Definition send_upload (entry : WritebackEntry) (f : upload_file) (teeKeys : option PublicKeySet) (encFile : bytes)
    (encMeta : EncryptionMetadata) (options : gmap string string) (w : World)
    : result error uploadedContent * World :=
  match uploadIdentityKey (default [] (up_NameKey u)) (UploadKeyFromExtra (up_unmarshal u) (w_ExtraJSON entry))
          (uf_remotePath f) (PlaintextSHA256 encMeta) with
  | Err e => (Err (Permanent e), w)
  | Ok identity =>
      let options := <["upload_idempotency_key" := identity]> options in
      let uploadDir := match before_last slash (uf_remotePath f) with Some d => "/" +:+ d | None => "/" end in
      let '(resp, w) := up_Upload u encFile uploadDir options w in
      match resp with
      | Err err => upload_failed err teeKeys w
      | Ok resp =>
          match resp with
          | Some r =>
              if Success r then (Ok (confirmedUploadContent (up_payload_etag u) (Some r) (PlaintextSHA256 encMeta)), w)
              else (Err (ErrText ("upload rejected: " +:+ (if decide (Message r ≠ "") then Message r else "unknown error"))), w)
          | None => (Err (ErrText "upload rejected: unknown error"), w)
          end
      end
  end.

Definition processUpload (entry : WritebackEntry) (w : World) : result error uploadedContent * World :=
  if decide (up_syncDir u ≠ "" ∧ upload_path w (w_RemotePath entry) = None) then
    (Err (Permanent (ErrText "upload path leaves the selected sync folder through a link")), w)
  else match file_to_upload w (w_InodeID entry) with
  | Err e => (Err e, w)
  | Ok f =>
      match plaintext_of f w with
      | Err e => (Err e, w)
      | Ok src =>
          let w := up_meanwhile u w in
          match encrypt_upload f src w with
          | Err e => (Err e, w)
          | Ok (encFile, encMeta, options, dataKey) =>
              let '(teeKeys, w) := up_FetchTeeEnclaveKeySet u w in
              match tee_options teeKeys dataKey options w with
              | Err e => (Err e, w)
              | Ok options => send_upload entry f teeKeys encFile encMeta (name_options f encMeta options w) w
              end
          end
      end
  end.

(** ** What arrives *)

(** The content the entry stands for: the buffer of an edited file, else the
    blob the node or the row names, else the file of the sync folder once it is
    read. *)
Inductive uploads (w : World) (id : Z) : bytes → Prop :=
| uploads_buffer l nd d :
    up_syncDir u = "" → NodeByID id (wd_vfs w) = Some l → wd_nodes w !! l = Some nd → n_Data nd = Some d →
    uploads w id d
| uploads_blob f hash data :
    file_to_upload w id = Ok f → uf_contentHash f = hash → hash ≠ "" → Get hash (v_Store (wd_vfs w)) = Ok data →
    uploads w id data
| uploads_local f path content info :
    file_to_upload w id = Ok f → upload_path w (uf_remotePath f) = Some path →
    safeSyncPath (wd_fs (up_meanwhile u w)) (up_syncDir u) path = true →
    os_Lstat (wd_fs (up_meanwhile u w)) path = Ok (FsFile content info) → uploads w id content.

(** An option holds a data key sealed for [priv]. *)
Definition seals_key (options : gmap string string) (name : string) (priv : PrivateKeySet) (key : bytes) : Prop :=
  ∃ sealed, options !! name = Some (base64_encode sealed) ∧ UnsealDataKey sealed (Some priv) = Ok key.

(** The request can be read by its owner: the sealed key opens, the metadata are
    there, and with them the body decrypts to [data]. *)
Definition opens_for (priv : PrivateKeySet) (key : bytes) (options : gmap string string) (body data : bytes) : Prop :=
  seals_key options "sealed_key" priv key ∧
  ∃ meta json, up_meta_json u meta = Ok json ∧ options !! "encryption_meta" = Some (base64_encode json) ∧
    decryptReader body key meta = Ok data.

(** The request carries the signatures of its body under [pub]. *)
Definition signed_by (pub : SigningPublicKeySet) (options : gmap string string) (body : bytes) : Prop :=
  options !! "signing_pk_ed25519" = Some (base64_encode (spk_Ed25519 pub)) ∧
  options !! "signing_pk_mldsa" = Some (base64_encode (spk_Mldsa pub)) ∧
  ∃ sigEd sigMl, options !! "signature_ed25519" = Some (base64_encode sigEd) ∧
    options !! "signature_mldsa" = Some (base64_encode sigMl) ∧
    VerifyFileSignatures (Ok body) sigEd sigMl (Some pub) = Ok tt.

(** The options a request is built from and the later steps leave alone. *)
Definition body_options : list string :=
  ["sealed_key"; "encryption_meta"; "signature_ed25519"; "signature_mldsa"; "signing_pk_ed25519";
   "signing_pk_mldsa"; "tee_sealed_key"].

Lemma set_ok_ne {T} k key (text : T → string) r options :
  k ≠ key → set_ok key text r options !! k = options !! k.
Proof using Type. intros Hk. destruct r; simpl; [by rewrite lookup_insert_ne by congruence|done]. Qed.

Lemma addPathTokens_ne jm nk options p k :
  k ≠ "path_tokens" → k ≠ "path_tokens_legacy" →
  Writeback.addPathTokens jm nk options p !! k = options !! k.
Proof using Type.
  intros H1 H2. unfold Writeback.addPathTokens, AddPathTokenOptions. destruct nk as [key|]; [|done].
  case_decide; [done|]. destruct (PathTokenOptionJSON _ _ _) as [c l].
  do 2 case_decide; by rewrite ?lookup_insert_ne by congruence.
Qed.

Lemma name_options_ne f encMeta options w k :
  k ∈ body_options → name_options f encMeta options w !! k = options !! k.
Proof using Type.
  intros Hk. unfold name_options. destruct (up_seal_rand u 2 w) as [[eph kem] nonce]. cbv zeta.
  assert (k ≠ "plaintext_hmac" ∧ k ≠ "e2ee_display_name" ∧ k ≠ "e2ee_path_token" ∧ k ≠ "path_tokens" ∧
    k ≠ "path_tokens_legacy") as (?&?&?&?&?).
  { unfold body_options in Hk. rewrite !elem_of_cons, elem_of_nil in Hk. naive_solver. }
  rewrite addPathTokens_ne, !set_ok_ne by done. destruct (up_NameKey u); [by rewrite set_ok_ne|done].
Qed.

Lemma plaintext_of_uploads w id f src :
  file_to_upload w id = Ok f → plaintext_of f w = Ok src →
  match src with
  | Staged data => uploads w id data
  | LiveFile path => upload_path w (uf_remotePath f) = Some path
  end.
Proof using Type.
  intros Hf. unfold plaintext_of. destruct (uf_virtualBuf f) as [buf|] eqn:Hb.
  - intros (d & Hd & [= <-])%bind_Ok_inv. unfold writeTempPlaintext in Hd.
    destruct (tf_create _); [done|]. case_decide; [|done]. destruct (tf_close _); [done|].
    injection Hd as <-. unfold file_to_upload in Hf. destruct (uf_virtualBuf (file_of_node w id)) as [b|] eqn:Ebuf.
    + injection Hf as <-. unfold file_of_node in Ebuf, Hb. rewrite Ebuf in Hb. injection Hb as ->.
      destruct (NodeByID id (wd_vfs w)) as [l|] eqn:Hl; [|done]. simpl in Ebuf.
      destruct (wd_nodes w !! l) as [nd|] eqn:Hn; [|done].
      destruct (decide (up_syncDir u = "")); [|done]. destruct (n_Data nd) eqn:Hd; [|by case_decide].
      injection Ebuf as ->. by eapply uploads_buffer.
    + case_decide; [injection Hf as <-; congruence|]. destruct (GetInode _ _); [|done].
      by injection Hf as <-.
  - intros (staged & Hs & H)%bind_Ok_inv. destruct staged as [data|].
    + injection H as <-. case_decide as Hne; [|done].
      destruct (streamStoreToTemp _ _ _) as [d|e] eqn:Hst; [|by case_decide]. injection Hs as ->.
      unfold streamStoreToTemp in Hst. destruct (tf_create _); [done|].
      destruct (WriteTo _ _ _) as [[n [e|]] d] eqn:Hw; [done|]. destruct (tf_close _); [done|].
      injection Hst as ->. apply WriteTo_inv in Hw. by eapply uploads_blob.
    + destruct (upload_path w _) as [lp|]; [|done]. destruct (os_Lstat _ lp); [|done]. by injection H as <-.
Qed.
End upload.

Section delivery.
Context `{U : Unicode, BL : Blake2b, A : AEAD, AL : !AEADLaws A, X : X25519, XL : !X25519Laws X, K : MLKEM, KL : !MLKEMLaws K,
  HK : Hkdf, HL : !HkdfLaws HK, SH : Sha256, SS : Sha256Sum, SSL : !Sha256SumLaws SH SS, HM : Hmac, HML : !HmacLaws HM,
  E : Ed25519, EL : !Ed25519Laws E, M : MLDSA, ML : !MLDSALaws M, CS : CacheStore.ChunkSize, FC : FileChunkSize}.
Variable u : Uploader.

(** The randomness has the sizes the primitives ask for. *)
Record fresh_randomness : Prop := {
  fr_key w : length (up_dataKey u w) = KeySize;
  fr_nonce w : length (up_fileNonce u w) = NonceSize;
  fr_seal n w : length (up_seal_rand u n w).1.1 = 32%nat ∧ length (up_seal_rand u n w).2 = NonceSize }.

Lemma SealDataKey_opens key pub priv n w :
  fresh_randomness → keys_ok pub priv →
  ∃ sealed, (let '(eph, kem, nonce) := up_seal_rand u n w in SealDataKey key (Some pub) eph kem nonce) = Ok sealed ∧
    UnsealDataKey sealed (Some priv) = Ok key.
Proof.
  intros [_ _ Hr] Hk. destruct (Hr n w) as [He Hn]. destruct (up_seal_rand u n w) as [[eph kem] nonce].
  destruct (HybridUnseal_ok key pub priv eph kem nonce Hk He Hn) as (sealed & Hs & _ & Hu).
  exists sealed. unfold SealDataKey, UnsealDataKey. by rewrite Hs, Hu.
Qed.

(** What is encrypted: the staged copy, or what the file of the sync folder holds
    when it is read. *)
Definition reads (w : World) (src : plaintext) (data : bytes) : Prop :=
  match src with
  | Staged d => data = d
  | LiveFile path => safeSyncPath (wd_fs w) (up_syncDir u) path = true ∧
      ∃ info, os_Lstat (wd_fs w) path = Ok (FsFile data info)
  end.

Definition keyed_for (pub : PublicKeySet) (priv : PrivateKeySet) (spub : SigningPublicKeySet) : Prop :=
  fresh_randomness ∧ up_PublicKey u = Some pub ∧ keys_ok pub priv ∧
  up_SigningPublicKey u = Some spub ∧ ∃ spriv, up_SigningPrivateKey u = Some spriv ∧ generated_keys spub spriv.

Lemma encrypt_upload_spec f src w enc encMeta options key pub priv spub :
  keyed_for pub priv spub → encrypt_upload u f src w = Ok (enc, encMeta, options, key) →
  ∃ data, reads w src data ∧ PlaintextSHA256 encMeta = sha256_hex data ∧
    opens_for u priv key options enc data ∧ signed_by spub options enc ∧ (length enc ≤ up_encRoom u w)%nat.
Proof.
  intros (Hr & Hpub & Hkeys & Hspub & spriv & Hspriv & Hg). unfold encrypt_upload.
  destruct (up_encTemp u w); [done|]. intros (input & Hin & H)%bind_Ok_inv.
  pose proof (EncryptFile_fits input None (up_encRoom u w) (up_dataKey u w) (up_fileNonce u w)) as Hfits.
  destruct (EncryptFile _ _ _ _ _) as [[m|e] out] eqn:Henc; [|done].
  destruct (EncryptFile_decrypts _ _ _ _ _ _ _ (fr_key Hr w) (fr_nonce Hr w) Henc) as (r & -> & Hre & Hdec & _ & _ & Hsha).
  destruct (SealDataKey_opens (up_dataKey u w) pub priv 0 w Hr Hkeys) as (sealed & Hs & Hu).
  rewrite Hpub in H. destruct (up_seal_rand u 0 w) as [[eph kem] nonce]. rewrite Hs in H.
  destruct (up_meta_json u (WireJSON m)) as [json|] eqn:Hj; [|done]. rewrite Hspub, Hspriv in H.
  destruct (SignFileBytes_verifies out spub spriv Hg) as (sigEd & sigMl & Hsig & Hv). rewrite Hsig in H.
  injection H as <- <- <- <-. exists (remaining r). split; [|split; [done|split]].
  - destruct src as [d|path]; simpl in Hin; [by injection Hin as <-|].
    destruct (safeSyncPath _ _ _) eqn:Hsafe; [|done]. injection Hin as Hop. split; [done|].
    unfold open_source in Hop. destruct (os_Lstat _ _) as [[c i| | |]|]; try done;
      injection Hop as <-; [by exists i|done].
  - split; [by exists sealed|]. by exists (WireJSON m), json.
  - split; [|exact Hfits]. split_and!; [done..|]. by exists sigEd, sigMl.
Qed.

### What is being asked
In the listing above, start at the line with "do 2 case_decide;", go on through the line with "injection Hst as", and copy each of those lines exactly; leave out all the rest.

### Exercise answer
  do 2 case_decide; by rewrite ?lookup_insert_ne by congruence.
Qed.

Lemma name_options_ne f encMeta options w k :
  k ∈ body_options → name_options f encMeta options w !! k = options !! k.
Proof using Type.
  intros Hk. unfold name_options. destruct (up_seal_rand u 2 w) as [[eph kem] nonce]. cbv zeta.
  assert (k ≠ "plaintext_hmac" ∧ k ≠ "e2ee_display_name" ∧ k ≠ "e2ee_path_token" ∧ k ≠ "path_tokens" ∧
    k ≠ "path_tokens_legacy") as (?&?&?&?&?).
  { unfold body_options in Hk. rewrite !elem_of_cons, elem_of_nil in Hk. naive_solver. }
  rewrite addPathTokens_ne, !set_ok_ne by done. destruct (up_NameKey u); [by rewrite set_ok_ne|done].
Qed.

Lemma plaintext_of_uploads w id f src :
  file_to_upload w id = Ok f → plaintext_of f w = Ok src →
  match src with
  | Staged data => uploads w id data
  | LiveFile path => upload_path w (uf_remotePath f) = Some path
  end.
Proof using Type.
  intros Hf. unfold plaintext_of. destruct (uf_virtualBuf f) as [buf|] eqn:Hb.
  - intros (d & Hd & [= <-])%bind_Ok_inv. unfold writeTempPlaintext in Hd.
    destruct (tf_create _); [done|]. case_decide; [|done]. destruct (tf_close _); [done|].
    injection Hd as <-. unfold file_to_upload in Hf. destruct (uf_virtualBuf (file_of_node w id)) as [b|] eqn:Ebuf.
    + injection Hf as <-. unfold file_of_node in Ebuf, Hb. rewrite Ebuf in Hb. injection Hb as ->.
      destruct (NodeByID id (wd_vfs w)) as [l|] eqn:Hl; [|done]. simpl in Ebuf.
      destruct (wd_nodes w !! l) as [nd|] eqn:Hn; [|done].
      destruct (decide (up_syncDir u = "")); [|done]. destruct (n_Data nd) eqn:Hd; [|by case_decide].
      injection Ebuf as ->. by eapply uploads_buffer.
    + case_decide; [injection Hf as <-; congruence|]. destruct (GetInode _ _); [|done].
      by injection Hf as <-.
  - intros (staged & Hs & H)%bind_Ok_inv. destruct staged as [data|].
    + injection H as <-. case_decide as Hne; [|done].
      destruct (streamStoreToTemp _ _ _) as [d|e] eqn:Hst; [|by case_decide]. injection Hs as ->.
      unfold streamStoreToTemp in Hst. destruct (tf_create _); [done|].
      destruct (WriteTo _ _ _) as [[n [e|]] d] eqn:Hw; [done|]. destruct (tf_close _); [done|].
      injection Hst as ->. apply WriteTo_inv in Hw. by eapply uploads_blob.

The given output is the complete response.